Embedding Python Engine into a windows executable

Bjorn Pettersen BPettersen at NAREX.com
Wed Apr 16 06:48:31 EDT 2003


> From: Karam Chand [mailto:karam_chand02 at yahoo.com] 
> 
> Hello,
> 
> Is is possible to embed Python engine completely into a windows
> executable? 

Yes (all it involves is linking with a third party library and calling
functions in it -- unless I'm misunderstanding your question...) You'll
have to use Boost.Python if you insist on the static requirement below.
Note: you _will_ need to extend Python with modules too, to make your
datatypes available to Python (it's the extension part Boost.Python can
do statically vs the others).

> Basically, I want to give some kind of python scripting to
> allow users extend my applicaion and I dont want to ship python*.dll
> separately.

First reconsider.

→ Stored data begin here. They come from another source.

(** What is known of every return is known of this one. *)
Lemma eventually_safe {A} (x : nat → M St E A) (Q Q' : A → St → Prop) (R R' : E → St → Prop) s :
  eventually x Q R s → (∀ fuel, safe (x fuel) Q' R' s) → eventually x (λ a s', Q a s' ∧ Q' a s') (λ e s', R e s' ∧ R' e s') s.
Proof.
  intros (b & s' & r & H & Hr) Hs. exists b, s', r. split; [done|]. specialize (Hs b). unfold safe in Hs. rewrite H in Hs by done.
  by destruct r.
Qed.

Lemma eventually_eq {A} (x y : nat → M St E A) Q R s s' :
  (∀ fuel, x fuel s = y fuel s') → eventually y Q R s' → eventually x Q R s.
Proof. intros E' (b & s1 & r & H & Hr). exists b, s1, r. split; [|done]. intros fuel Hf. rewrite E'. by apply H. Qed.

(** A loop that spends one unit of fuel per turn. *)
Lemma eventually_loop {A} (x y : nat → M St E A) Q R s :
  (∀ fuel, x (S fuel) = y fuel) → eventually y Q R s → eventually x Q R s.
Proof.
  intros E' (b & s' & r & H & Hr). exists (S b), s', r. split; [|done]. intros [|fuel] Hf; [lia|]. rewrite E'. apply H. lia.
Qed.

Lemma wp_safe {A} (m : M St E A) (Q Q' : A → St → Prop) (R R' : E → St → Prop) s :
  wp m Q R s → safe m Q' R' s → wp m (λ a s', Q a s' ∧ Q' a s') (λ e s', R e s' ∧ R' e s') s.
Proof. unfold wp, safe. destruct (m s) as [s' [| | |]]; auto. Qed.
End Eventually.

(** ** The setting *)

Section Hypotheses.
Context `{OV : !OValues, ER : !Errors, SH : !Shims, LV : !Leaves, DG : !Digests, UT : !UnicodeTables, HO : !GraphEvaluationHost}.
Context (prog : OIrProgram) (g : HGraph) (index : ExecutionPlanIndex) (c0 : Coordinator).

Abbreviation p := (plan prog).
Abbreviation flat := (flatten_for_plan prog).
Abbreviation order := (idx_order index).

(** The ordinals number the topological order of the plan, as the lowering gives them,
    and dependencies follow it. *)
Record plan_ordered : Prop := {
  po_ordinal : ∀ i op, co_ops c0 !! i = Some op → order !! op_ordinal op = Some (op_plan_node op);
  po_depends : ∀ i j op op' n, co_ops c0 !! i = Some op → co_ops c0 !! j = Some op' →
    n ∈ op_outputs op → n ∈ op_inputs op' → op_ordinal op < op_ordinal op';
}.

(** Operations run on the coordinator thread, or are loads and renderers that admission
    gave to workers. *)
Record worker_contracts : Prop := {
  wc_lane : ∀ i op, co_ops c0 !! i = Some op → op_lane op = CoordinatorLane ∨ op_lane op = LocalWorker;
  wc_adapter : ∀ i op, co_ops c0 !! i = Some op → op_lane op = LocalWorker →
    (op_adapter op = OScopeLoadV1 ∧ op_failure_class op = MayFailNoExternalEffects) ∨
    (op_adapter op = TrustedInlineRendererV1 ∧ (op_failure_class op = NeverFails ∨ op_failure_class op = MayFailNoExternalEffects));
  wc_safe : ∀ i op oir, co_ops c0 !! i = Some op → op_lane op = LocalWorker → flat !! op_plan_node op = Some oir →
    effect_contract_worker_safe (op_effect op) oir = true ∧ adapter_matches (op_adapter op) p (op_plan_node op) oir = Ok true;
  wc_pure : ∀ i op, co_ops c0 !! i = Some op → op_failure_class op = NeverFails → is_verified_pure_infallible (op_effect op) = true;
}.

Context (s0 : SerialState).

(** The serial run starts with an empty frame. *)
Record serial_start : Prop := {
  ss_values : values (s_frame s0) = replicate (length (plan_nodes p)) None;
  ss_policies : length (node_policy (s_frame s0)) = length (plan_nodes p);
  ss_forced : forced_batch_failures (s_frame s0) = [];
}.

(** A coordinator for an admitted graph, and the start of a serial run of its plan. *)
Class Comparison : Prop := {
  cmp_built : built prog p g index flat c0;
  cmp_wired : wired prog g c0;
  cmp_ordered : plan_ordered;
  cmp_contracts : worker_contracts;
  cmp_start : serial_start;
}.
End Hypotheses.

Section Refinement.
Context `{OV : !OValues, ER : !Errors, SH : !Shims, LV : !Leaves, DG : !Digests, UT : !UnicodeTables}.
Context `{HO : !GraphEvaluationHost, AD : !AttemptDriver, LD : !LawfulDriver}.
Context {prog : OIrProgram} {g : HGraph} {index : ExecutionPlanIndex} {c0 : Coordinator} {s0 : SerialState}.

Abbreviation p := (plan prog).
Abbreviation flat := (flatten_for_plan prog).
Abbreviation order := (idx_order index).
Abbreviation run k := (serial_nodes p index flat g (take k order) s0).

Context {HS : SerialHost p index flat} {CMP : Comparison prog g index c0 s0}.

Abbreviation Hbuilt := (cmp_built prog g index c0 s0).
Abbreviation Hwired := (cmp_wired prog g index c0 s0).
Abbreviation Hord := (cmp_ordered prog g index c0 s0).
Abbreviation Hcon := (cmp_contracts prog g index c0 s0).
Abbreviation Hstart := (cmp_start prog g index c0 s0).

Lemma Hv : validate p (length (roots p)) = Ok tt. Proof using CMP. apply Hbuilt. Qed.
Lemma Hx : index_new p = Ok index. Proof using CMP. apply Hbuilt. Qed.
Lemma Hflat : length flat = length (plan_nodes p). Proof using CMP. apply Hbuilt. Qed.

Lemma order_spec : topological_order p = Ok order ∧ order ≡ₚ seq 0 (length (plan_nodes p)).
Proof using CMP.
  destruct (proj2 (index_new_spec p) Hv) as (x & Hx' & Ho & _). rewrite Hx in Hx'. injection Hx' as <-.
  split; [done|]. by destruct (topological_order_Ok p order (validated_bounds p Hv) Ho) as [? _].
Qed.

Lemma order_nodup : NoDup order.
Proof using CMP. rewrite (proj2 order_spec). apply NoDup_seq. Qed.

Lemma order_bound q : q ∈ order → q < length (plan_nodes p).
Proof using CMP. rewrite (proj2 order_spec), elem_of_seq. lia. Qed.

Lemma order_length : length order = length (plan_nodes p).
Proof using CMP. rewrite (proj2 order_spec). apply length_seq. Qed.

Lemma order_position q : q < length (plan_nodes p) → ∃ pos, order !! pos = Some q.
Proof using CMP.
  intros Hq. apply list_elem_of_lookup. rewrite (proj2 order_spec), elem_of_seq. lia.
Qed.

Lemma order_inj pos pos' q : order !! pos = Some q → order !! pos' = Some q → pos = pos'.
Proof using CMP. intros H H'. by eapply NoDup_lookup; [apply order_nodup|..]. Qed.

If you're creating a traditional windows executable,
you allready have a collection of files to distribute. If you're doing
this for the sole purpose of getting a single executable file, I'd
suggest going the other way: develop in Python, extend with
Boost.Python, and use McMillan's Installer or py2exe to create your
executable (I've used Installer, but not py2exe, so someone correct me
if I'm wrong... :-)

If you're trying to create a singular executable to make distribution
and installation easier, you're headed in the wrong direction. I haven't
met many GUI applications that doesn't need to set up its "environment"
before it can start running, most logically in a separate initialization
program, ...

The only valid reason I can come up with is "production environment
policy" (which seems to be quite common although mostly misguided
<wink>). If this is the case, you'll need to recompile Python from
sources yourself as a static library. AFAIK this is never done on
Windows, but is done on various other OSen so I can't imagine it to be
too hard (though terribly boring compared to real coding <wink>).